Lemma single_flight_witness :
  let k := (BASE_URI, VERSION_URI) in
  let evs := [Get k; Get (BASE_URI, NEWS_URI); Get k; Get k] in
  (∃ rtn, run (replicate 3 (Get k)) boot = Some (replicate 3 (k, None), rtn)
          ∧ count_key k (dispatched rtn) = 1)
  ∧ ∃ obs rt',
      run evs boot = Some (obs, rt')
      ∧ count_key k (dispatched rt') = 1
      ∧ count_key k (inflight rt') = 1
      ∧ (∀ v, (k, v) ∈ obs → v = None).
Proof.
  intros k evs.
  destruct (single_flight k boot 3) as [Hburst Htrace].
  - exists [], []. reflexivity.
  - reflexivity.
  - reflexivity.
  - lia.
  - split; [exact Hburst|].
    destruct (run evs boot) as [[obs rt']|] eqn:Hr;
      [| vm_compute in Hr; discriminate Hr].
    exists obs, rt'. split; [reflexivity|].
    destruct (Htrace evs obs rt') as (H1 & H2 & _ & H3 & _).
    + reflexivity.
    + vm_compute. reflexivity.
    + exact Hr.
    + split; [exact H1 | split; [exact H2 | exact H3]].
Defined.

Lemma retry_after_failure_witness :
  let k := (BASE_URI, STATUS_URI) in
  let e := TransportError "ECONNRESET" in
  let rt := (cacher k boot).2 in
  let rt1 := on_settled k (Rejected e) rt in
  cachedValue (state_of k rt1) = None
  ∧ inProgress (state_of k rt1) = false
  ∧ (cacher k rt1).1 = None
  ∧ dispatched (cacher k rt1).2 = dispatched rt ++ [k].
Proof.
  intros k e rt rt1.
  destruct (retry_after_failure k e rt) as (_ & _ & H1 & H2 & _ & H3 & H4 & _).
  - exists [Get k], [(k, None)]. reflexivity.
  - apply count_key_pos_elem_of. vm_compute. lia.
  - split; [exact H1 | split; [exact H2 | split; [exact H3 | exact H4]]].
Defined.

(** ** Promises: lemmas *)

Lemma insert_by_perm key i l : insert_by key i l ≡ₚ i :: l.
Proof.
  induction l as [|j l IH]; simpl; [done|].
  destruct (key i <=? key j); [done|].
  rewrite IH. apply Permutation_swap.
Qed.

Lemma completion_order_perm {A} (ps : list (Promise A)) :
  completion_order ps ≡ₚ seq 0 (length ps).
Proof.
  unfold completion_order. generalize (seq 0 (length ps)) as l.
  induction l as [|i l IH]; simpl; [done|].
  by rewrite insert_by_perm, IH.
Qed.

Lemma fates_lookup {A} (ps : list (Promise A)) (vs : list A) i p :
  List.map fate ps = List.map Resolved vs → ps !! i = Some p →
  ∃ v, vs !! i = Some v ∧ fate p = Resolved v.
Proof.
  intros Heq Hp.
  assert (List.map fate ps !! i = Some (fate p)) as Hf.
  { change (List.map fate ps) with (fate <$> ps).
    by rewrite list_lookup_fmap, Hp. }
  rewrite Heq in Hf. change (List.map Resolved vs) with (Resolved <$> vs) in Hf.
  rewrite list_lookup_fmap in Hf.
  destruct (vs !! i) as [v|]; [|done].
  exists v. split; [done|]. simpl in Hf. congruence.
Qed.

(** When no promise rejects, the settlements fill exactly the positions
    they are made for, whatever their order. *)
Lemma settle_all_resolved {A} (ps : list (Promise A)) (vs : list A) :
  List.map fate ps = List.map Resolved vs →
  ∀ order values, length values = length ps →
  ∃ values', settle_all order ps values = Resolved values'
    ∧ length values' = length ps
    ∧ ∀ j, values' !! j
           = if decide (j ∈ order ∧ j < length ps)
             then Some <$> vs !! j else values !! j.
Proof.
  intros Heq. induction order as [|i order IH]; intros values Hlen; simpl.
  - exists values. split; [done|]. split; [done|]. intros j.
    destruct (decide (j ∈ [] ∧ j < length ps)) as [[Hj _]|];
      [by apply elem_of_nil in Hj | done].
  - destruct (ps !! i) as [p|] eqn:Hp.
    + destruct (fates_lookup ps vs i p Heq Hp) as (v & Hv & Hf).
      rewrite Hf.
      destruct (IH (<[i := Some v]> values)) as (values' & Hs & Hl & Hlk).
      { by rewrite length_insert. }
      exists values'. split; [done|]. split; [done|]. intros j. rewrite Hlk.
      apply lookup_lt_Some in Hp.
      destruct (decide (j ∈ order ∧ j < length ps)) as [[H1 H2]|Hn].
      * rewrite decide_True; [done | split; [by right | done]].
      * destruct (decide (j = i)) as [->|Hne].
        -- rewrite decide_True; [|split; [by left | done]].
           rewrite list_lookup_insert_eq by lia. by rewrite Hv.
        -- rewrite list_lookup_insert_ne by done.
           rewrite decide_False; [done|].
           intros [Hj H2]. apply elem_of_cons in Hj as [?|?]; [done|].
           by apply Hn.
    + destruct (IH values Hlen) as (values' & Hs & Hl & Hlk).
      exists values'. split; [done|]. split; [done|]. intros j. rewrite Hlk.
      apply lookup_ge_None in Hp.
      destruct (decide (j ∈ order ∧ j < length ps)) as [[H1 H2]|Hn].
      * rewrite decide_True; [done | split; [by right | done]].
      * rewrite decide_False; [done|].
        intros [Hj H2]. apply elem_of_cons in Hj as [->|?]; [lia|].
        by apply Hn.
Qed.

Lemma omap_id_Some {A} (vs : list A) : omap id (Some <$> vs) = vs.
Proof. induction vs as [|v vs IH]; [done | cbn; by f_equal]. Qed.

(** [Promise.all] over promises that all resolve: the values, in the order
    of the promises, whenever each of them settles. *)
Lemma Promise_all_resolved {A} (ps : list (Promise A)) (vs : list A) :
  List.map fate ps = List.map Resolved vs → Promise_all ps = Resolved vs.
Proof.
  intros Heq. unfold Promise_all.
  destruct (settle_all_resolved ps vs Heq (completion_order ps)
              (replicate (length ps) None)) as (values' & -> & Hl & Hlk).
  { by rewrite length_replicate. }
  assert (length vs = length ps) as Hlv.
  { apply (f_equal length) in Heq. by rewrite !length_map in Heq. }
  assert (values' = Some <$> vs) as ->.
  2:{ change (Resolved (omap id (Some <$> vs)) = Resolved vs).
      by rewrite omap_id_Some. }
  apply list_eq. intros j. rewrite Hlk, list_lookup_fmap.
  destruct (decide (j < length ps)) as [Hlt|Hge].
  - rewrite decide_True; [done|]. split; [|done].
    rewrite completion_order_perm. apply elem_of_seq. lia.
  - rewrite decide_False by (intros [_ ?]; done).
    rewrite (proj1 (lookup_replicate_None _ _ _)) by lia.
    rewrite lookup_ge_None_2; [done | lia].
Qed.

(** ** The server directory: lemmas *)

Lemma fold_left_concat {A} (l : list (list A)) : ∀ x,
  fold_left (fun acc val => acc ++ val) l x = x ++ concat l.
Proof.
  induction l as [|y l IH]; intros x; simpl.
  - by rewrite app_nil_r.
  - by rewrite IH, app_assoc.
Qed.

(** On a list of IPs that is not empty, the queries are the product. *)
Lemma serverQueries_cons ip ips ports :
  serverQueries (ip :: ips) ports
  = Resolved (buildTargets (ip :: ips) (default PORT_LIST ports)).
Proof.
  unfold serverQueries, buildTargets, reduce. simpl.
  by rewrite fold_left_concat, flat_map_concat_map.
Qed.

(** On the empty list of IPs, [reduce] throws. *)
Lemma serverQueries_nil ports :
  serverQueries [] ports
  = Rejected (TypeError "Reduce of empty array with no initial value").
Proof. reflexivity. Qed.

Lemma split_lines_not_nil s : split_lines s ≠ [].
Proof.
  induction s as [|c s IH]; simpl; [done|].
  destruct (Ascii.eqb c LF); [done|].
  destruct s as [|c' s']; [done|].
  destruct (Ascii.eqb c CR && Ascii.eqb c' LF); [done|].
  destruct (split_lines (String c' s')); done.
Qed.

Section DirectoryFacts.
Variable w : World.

************

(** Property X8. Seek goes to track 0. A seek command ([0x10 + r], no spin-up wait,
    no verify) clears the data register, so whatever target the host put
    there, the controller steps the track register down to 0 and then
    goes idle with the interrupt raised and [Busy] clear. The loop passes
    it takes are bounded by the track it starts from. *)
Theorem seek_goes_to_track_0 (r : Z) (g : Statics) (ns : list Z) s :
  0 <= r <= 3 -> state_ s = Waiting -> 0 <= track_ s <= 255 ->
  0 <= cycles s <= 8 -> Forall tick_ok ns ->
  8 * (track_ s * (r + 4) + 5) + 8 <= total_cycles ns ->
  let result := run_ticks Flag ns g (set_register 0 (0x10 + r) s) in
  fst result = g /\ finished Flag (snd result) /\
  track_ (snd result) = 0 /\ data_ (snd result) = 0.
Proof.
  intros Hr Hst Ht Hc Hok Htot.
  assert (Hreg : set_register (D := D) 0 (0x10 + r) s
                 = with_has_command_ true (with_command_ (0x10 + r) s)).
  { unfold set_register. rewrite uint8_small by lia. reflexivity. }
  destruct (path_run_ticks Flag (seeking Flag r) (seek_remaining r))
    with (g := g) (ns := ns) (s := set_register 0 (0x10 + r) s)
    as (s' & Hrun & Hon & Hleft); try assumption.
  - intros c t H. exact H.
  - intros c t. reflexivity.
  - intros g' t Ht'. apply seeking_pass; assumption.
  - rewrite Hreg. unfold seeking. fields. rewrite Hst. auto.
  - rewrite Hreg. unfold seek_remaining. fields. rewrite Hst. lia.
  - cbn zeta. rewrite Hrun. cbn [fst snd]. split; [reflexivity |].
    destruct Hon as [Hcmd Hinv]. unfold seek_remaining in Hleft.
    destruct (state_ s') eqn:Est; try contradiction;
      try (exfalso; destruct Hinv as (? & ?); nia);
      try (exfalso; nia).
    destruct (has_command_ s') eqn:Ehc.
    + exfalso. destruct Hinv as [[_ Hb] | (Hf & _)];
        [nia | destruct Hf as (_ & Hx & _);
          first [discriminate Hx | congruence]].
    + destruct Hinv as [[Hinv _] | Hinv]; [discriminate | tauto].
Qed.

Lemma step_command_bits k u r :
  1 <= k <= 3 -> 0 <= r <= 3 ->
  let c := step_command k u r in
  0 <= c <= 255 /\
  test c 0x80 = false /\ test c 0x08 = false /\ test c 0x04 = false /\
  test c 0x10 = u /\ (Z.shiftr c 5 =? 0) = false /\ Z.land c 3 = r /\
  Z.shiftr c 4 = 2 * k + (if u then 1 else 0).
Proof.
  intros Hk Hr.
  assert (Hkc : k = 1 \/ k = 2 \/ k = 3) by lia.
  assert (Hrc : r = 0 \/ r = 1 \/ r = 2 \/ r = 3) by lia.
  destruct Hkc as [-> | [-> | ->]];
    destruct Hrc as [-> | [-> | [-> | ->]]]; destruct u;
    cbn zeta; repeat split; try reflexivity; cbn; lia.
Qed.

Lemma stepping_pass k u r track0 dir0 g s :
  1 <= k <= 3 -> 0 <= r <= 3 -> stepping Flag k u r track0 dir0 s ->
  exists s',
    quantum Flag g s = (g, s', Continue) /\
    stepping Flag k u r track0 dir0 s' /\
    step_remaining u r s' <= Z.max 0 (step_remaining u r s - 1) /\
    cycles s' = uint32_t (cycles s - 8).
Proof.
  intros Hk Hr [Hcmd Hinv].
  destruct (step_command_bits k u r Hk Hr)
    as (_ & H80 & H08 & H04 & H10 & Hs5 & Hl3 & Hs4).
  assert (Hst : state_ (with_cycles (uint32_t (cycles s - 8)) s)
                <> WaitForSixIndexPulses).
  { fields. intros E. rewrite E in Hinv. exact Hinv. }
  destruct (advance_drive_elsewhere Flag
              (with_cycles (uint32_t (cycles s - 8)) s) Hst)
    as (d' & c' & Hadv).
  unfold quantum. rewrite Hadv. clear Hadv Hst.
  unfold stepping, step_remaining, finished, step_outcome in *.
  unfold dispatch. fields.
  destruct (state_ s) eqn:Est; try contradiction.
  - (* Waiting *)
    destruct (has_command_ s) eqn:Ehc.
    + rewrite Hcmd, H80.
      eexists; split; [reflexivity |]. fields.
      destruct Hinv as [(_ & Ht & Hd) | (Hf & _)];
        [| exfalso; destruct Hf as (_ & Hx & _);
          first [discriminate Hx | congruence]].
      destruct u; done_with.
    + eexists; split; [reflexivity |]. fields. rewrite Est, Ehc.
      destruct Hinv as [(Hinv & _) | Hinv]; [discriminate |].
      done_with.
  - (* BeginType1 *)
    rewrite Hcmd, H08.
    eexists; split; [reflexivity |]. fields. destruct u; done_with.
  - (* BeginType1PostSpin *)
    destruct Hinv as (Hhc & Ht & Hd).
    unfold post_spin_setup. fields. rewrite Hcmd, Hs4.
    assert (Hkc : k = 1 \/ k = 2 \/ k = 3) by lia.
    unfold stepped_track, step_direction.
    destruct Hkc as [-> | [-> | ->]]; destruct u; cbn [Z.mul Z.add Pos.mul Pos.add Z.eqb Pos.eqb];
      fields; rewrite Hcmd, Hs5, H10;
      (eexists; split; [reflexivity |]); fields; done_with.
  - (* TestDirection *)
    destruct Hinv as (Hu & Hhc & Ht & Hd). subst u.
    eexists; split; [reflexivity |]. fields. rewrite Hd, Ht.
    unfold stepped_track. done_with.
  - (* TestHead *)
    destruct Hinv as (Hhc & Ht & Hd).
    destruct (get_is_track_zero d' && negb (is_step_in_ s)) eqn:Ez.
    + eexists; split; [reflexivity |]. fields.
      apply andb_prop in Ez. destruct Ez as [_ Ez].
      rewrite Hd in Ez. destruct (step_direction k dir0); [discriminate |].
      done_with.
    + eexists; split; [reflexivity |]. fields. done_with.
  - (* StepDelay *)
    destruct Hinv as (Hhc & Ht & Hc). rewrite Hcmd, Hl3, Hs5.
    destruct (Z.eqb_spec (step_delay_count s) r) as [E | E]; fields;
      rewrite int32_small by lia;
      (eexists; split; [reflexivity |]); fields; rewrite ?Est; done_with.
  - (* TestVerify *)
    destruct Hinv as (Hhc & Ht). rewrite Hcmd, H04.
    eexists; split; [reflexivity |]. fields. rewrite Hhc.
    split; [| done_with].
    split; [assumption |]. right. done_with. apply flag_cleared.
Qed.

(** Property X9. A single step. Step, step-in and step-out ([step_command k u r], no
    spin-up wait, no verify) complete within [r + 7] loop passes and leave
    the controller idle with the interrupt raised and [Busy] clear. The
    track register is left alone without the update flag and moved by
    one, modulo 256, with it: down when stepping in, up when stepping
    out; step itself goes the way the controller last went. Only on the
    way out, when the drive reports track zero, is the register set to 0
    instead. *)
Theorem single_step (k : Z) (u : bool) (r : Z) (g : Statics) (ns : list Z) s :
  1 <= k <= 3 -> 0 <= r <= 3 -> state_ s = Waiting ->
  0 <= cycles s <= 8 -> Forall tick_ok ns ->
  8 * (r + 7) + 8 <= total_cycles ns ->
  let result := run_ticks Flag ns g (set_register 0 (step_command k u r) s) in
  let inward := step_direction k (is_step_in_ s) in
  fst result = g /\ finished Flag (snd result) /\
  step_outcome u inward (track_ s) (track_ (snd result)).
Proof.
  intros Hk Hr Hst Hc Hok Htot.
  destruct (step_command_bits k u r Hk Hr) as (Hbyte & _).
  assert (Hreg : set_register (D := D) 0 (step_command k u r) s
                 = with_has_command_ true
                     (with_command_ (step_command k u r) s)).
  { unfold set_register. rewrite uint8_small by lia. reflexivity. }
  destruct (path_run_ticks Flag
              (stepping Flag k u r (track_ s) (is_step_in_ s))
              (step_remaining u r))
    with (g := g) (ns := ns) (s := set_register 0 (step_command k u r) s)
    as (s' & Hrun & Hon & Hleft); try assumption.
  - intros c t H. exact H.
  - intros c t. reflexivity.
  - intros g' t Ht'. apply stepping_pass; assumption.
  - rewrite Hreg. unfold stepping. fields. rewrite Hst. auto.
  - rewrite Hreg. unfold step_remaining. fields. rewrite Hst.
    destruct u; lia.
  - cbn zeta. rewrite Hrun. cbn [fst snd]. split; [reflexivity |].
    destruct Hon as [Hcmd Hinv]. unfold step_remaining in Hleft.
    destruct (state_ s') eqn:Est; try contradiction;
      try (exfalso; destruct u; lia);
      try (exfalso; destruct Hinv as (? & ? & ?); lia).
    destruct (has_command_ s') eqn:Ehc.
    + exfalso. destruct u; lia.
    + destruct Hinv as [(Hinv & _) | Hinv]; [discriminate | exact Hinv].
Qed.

************

From the line that has "destruct (step_command_bits k u r Hk Hr) as" through the line that has "- rewrite Hreg. unfold stepping.", copy every line exactly as it appears above, and leave out all others.

Result =
  destruct (step_command_bits k u r Hk Hr) as (Hbyte & _).
  assert (Hreg : set_register (D := D) 0 (step_command k u r) s
                 = with_has_command_ true
                     (with_command_ (step_command k u r) s)).
  { unfold set_register. rewrite uint8_small by lia. reflexivity. }
  destruct (path_run_ticks Flag
              (stepping Flag k u r (track_ s) (is_step_in_ s))
              (step_remaining u r))
    with (g := g) (ns := ns) (s := set_register 0 (step_command k u r) s)
    as (s' & Hrun & Hon & Hleft); try assumption.
  - intros c t H. exact H.
  - intros c t. reflexivity.
  - intros g' t Ht'. apply stepping_pass; assumption.
  - rewrite Hreg. unfold stepping. fields. rewrite Hst. auto.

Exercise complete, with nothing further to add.